**About this exercise:** Where the material below has a line containing "(** What one", start repeating exactly, and keep going through the line containing "cache (snd (process_one", with no other lines.

━━━━━━━━━━━━━━━━

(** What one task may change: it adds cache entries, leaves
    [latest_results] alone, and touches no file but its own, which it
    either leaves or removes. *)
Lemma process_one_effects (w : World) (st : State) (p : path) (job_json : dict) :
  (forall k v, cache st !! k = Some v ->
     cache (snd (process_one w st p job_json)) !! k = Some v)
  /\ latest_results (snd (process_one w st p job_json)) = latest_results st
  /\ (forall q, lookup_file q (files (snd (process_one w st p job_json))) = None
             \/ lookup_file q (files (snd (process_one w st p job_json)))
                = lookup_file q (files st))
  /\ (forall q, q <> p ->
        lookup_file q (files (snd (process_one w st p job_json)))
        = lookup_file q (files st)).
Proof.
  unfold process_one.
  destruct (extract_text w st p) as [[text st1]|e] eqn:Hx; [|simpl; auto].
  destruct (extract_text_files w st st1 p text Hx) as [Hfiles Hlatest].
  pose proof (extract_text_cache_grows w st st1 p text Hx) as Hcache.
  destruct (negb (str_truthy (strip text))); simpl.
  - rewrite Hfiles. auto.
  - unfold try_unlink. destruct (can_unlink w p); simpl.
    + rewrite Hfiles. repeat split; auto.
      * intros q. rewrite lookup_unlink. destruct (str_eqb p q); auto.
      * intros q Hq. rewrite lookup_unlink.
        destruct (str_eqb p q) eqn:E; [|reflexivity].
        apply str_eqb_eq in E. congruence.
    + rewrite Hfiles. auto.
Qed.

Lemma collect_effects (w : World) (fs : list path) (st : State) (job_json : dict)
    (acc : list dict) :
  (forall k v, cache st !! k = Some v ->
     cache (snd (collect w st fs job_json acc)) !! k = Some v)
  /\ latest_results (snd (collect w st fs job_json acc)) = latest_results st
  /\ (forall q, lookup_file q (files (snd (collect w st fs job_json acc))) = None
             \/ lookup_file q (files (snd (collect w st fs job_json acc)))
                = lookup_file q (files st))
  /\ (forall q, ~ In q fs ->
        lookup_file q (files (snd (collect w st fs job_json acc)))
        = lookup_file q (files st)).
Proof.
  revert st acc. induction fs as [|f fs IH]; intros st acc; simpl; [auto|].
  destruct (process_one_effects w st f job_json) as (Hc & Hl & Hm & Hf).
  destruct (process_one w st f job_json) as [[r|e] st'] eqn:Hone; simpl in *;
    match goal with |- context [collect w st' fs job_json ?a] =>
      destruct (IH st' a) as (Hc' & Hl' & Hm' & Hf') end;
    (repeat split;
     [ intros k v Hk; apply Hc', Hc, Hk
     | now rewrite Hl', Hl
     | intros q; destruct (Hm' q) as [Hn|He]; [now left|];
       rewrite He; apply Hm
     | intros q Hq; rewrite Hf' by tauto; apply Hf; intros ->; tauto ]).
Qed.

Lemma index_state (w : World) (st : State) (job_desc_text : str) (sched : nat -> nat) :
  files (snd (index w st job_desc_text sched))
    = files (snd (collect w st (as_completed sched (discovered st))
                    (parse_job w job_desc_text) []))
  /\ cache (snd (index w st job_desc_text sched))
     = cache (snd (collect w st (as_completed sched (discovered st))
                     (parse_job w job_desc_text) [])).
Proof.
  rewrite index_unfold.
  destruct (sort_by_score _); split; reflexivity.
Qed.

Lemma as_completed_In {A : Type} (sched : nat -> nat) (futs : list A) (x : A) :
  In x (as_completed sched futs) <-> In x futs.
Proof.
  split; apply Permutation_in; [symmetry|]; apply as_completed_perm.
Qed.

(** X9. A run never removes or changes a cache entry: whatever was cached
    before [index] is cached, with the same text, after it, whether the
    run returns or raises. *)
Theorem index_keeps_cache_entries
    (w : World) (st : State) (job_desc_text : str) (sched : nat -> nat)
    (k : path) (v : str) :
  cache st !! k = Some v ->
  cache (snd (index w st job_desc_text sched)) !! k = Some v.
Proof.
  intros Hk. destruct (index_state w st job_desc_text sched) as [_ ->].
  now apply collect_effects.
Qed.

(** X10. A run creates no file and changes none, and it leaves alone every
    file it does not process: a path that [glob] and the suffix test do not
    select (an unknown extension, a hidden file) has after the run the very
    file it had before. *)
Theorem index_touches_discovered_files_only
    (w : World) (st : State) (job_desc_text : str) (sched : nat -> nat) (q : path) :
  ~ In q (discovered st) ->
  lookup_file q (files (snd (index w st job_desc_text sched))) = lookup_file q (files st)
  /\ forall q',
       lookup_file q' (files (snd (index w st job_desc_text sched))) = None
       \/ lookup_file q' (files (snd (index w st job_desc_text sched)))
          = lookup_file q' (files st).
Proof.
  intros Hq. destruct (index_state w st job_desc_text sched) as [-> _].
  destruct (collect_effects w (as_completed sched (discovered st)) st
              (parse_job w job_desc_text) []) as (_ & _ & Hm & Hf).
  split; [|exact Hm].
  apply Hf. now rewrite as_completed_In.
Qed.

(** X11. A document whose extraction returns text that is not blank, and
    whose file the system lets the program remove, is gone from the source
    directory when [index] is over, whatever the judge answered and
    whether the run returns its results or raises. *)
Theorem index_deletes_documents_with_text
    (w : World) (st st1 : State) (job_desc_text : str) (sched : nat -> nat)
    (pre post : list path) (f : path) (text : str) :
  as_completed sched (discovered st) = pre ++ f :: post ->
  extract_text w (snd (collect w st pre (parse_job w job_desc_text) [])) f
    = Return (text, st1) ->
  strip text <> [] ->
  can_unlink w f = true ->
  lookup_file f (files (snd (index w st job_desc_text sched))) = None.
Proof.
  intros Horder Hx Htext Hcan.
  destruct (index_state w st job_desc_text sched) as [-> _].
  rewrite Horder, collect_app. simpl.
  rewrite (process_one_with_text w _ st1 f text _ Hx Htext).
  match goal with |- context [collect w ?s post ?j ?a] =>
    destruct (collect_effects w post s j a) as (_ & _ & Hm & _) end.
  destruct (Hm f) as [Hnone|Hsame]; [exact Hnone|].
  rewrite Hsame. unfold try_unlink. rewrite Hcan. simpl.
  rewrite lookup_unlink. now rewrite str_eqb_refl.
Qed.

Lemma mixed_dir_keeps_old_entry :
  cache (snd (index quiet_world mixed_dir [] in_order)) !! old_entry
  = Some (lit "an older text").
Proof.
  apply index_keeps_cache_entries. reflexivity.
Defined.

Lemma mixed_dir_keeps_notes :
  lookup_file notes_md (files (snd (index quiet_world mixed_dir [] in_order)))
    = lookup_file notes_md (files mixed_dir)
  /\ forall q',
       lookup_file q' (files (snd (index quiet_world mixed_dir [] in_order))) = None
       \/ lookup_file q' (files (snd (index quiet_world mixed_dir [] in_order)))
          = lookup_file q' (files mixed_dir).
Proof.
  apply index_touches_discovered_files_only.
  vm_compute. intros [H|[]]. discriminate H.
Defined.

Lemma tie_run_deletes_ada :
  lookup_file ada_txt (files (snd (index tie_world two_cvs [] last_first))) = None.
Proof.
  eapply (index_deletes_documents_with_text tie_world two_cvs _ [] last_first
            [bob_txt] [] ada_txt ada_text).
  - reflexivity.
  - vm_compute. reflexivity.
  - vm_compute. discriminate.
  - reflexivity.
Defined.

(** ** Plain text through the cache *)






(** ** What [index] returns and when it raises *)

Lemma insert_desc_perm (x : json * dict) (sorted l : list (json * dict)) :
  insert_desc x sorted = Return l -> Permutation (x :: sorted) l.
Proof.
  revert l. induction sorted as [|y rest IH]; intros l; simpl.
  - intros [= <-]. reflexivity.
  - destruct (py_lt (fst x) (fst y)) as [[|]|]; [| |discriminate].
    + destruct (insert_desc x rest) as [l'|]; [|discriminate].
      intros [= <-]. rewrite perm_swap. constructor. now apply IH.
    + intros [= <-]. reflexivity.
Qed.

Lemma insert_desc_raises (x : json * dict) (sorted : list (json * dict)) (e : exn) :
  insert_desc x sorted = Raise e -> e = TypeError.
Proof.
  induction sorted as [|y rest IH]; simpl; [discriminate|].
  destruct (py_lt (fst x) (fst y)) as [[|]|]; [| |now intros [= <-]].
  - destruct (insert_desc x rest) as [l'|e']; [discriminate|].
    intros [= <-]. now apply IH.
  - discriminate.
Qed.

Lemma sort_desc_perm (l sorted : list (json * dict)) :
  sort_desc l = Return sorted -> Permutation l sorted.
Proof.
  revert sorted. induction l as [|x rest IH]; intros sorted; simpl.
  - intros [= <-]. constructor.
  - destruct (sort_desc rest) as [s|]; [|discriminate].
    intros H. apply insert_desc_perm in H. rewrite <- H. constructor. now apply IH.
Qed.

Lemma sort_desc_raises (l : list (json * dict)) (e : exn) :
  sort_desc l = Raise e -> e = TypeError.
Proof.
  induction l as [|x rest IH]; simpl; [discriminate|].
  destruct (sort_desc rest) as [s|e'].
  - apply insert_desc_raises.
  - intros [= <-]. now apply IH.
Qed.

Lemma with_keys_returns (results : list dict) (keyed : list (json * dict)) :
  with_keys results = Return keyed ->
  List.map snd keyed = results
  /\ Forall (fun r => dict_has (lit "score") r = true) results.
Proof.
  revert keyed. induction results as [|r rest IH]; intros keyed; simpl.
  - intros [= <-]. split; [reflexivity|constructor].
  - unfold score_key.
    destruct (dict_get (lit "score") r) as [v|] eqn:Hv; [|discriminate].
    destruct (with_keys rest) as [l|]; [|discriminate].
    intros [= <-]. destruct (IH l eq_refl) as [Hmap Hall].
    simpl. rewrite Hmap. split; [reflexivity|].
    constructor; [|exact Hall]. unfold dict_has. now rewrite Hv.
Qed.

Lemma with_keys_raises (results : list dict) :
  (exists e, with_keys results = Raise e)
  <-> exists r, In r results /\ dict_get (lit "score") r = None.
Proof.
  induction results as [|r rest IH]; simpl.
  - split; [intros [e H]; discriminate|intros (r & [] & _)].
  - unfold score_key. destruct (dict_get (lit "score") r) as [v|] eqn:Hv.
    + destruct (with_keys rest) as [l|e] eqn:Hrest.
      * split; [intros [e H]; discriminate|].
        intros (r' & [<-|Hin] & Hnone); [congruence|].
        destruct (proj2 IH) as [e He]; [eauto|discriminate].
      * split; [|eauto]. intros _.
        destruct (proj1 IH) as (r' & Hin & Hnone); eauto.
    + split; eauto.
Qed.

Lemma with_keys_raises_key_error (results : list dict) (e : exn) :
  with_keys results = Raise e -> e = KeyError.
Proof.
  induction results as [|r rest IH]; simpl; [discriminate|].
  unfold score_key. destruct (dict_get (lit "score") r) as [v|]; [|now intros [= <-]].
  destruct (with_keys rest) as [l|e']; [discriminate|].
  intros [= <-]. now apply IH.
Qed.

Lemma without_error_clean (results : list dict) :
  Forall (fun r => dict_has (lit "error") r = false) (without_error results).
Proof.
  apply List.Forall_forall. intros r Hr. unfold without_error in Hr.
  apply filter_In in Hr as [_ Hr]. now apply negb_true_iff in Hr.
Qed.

━━━━━━━━━━━━━━━━

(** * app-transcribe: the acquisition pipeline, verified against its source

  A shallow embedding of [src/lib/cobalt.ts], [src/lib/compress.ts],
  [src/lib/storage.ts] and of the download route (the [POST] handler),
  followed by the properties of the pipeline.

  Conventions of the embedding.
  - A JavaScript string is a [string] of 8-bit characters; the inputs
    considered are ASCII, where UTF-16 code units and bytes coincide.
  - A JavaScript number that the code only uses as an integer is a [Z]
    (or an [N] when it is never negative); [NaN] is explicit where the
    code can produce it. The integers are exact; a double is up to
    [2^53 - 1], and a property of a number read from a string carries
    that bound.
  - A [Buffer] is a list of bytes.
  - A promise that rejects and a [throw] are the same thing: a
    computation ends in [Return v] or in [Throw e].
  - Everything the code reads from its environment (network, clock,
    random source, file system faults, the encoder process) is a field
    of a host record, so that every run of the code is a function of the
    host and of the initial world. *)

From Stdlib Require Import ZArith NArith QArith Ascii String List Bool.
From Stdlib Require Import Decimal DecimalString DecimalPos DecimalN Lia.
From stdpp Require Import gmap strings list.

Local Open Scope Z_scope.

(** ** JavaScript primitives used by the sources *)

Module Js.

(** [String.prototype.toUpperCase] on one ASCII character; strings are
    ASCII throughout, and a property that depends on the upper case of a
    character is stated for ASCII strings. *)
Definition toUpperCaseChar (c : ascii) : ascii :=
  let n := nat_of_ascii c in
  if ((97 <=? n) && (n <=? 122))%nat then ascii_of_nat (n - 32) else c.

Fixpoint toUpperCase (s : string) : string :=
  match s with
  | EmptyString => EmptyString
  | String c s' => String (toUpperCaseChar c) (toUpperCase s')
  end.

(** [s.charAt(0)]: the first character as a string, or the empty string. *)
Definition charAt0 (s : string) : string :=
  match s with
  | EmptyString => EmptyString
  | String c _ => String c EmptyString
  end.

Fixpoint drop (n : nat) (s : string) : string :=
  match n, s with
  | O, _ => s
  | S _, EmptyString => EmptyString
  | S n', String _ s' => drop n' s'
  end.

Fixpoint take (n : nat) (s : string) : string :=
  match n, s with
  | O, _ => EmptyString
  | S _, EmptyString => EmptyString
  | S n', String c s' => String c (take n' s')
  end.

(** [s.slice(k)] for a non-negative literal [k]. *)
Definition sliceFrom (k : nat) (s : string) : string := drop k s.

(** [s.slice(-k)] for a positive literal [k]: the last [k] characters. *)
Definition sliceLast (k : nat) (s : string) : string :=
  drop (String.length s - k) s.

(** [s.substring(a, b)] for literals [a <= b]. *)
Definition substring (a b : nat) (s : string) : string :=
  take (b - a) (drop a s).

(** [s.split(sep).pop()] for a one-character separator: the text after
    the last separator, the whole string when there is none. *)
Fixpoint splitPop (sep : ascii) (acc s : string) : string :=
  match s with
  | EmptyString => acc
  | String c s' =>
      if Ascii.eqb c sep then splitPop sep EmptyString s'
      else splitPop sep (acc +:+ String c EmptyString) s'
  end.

━━━━━━━━━━━━━━━━

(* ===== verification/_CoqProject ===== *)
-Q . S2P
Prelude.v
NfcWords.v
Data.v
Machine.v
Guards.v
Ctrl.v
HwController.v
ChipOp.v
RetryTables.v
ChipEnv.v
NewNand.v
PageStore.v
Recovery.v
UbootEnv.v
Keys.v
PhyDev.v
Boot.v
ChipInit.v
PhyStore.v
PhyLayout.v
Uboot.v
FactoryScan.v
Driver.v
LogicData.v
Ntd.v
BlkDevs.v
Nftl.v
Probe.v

━━━━━━━━━━━━━━━━

**Task output:**
(** What one task may change: it adds cache entries, leaves
    [latest_results] alone, and touches no file but its own, which it
    either leaves or removes. *)
Lemma process_one_effects (w : World) (st : State) (p : path) (job_json : dict) :
  (forall k v, cache st !! k = Some v ->
     cache (snd (process_one w st p job_json)) !! k = Some v)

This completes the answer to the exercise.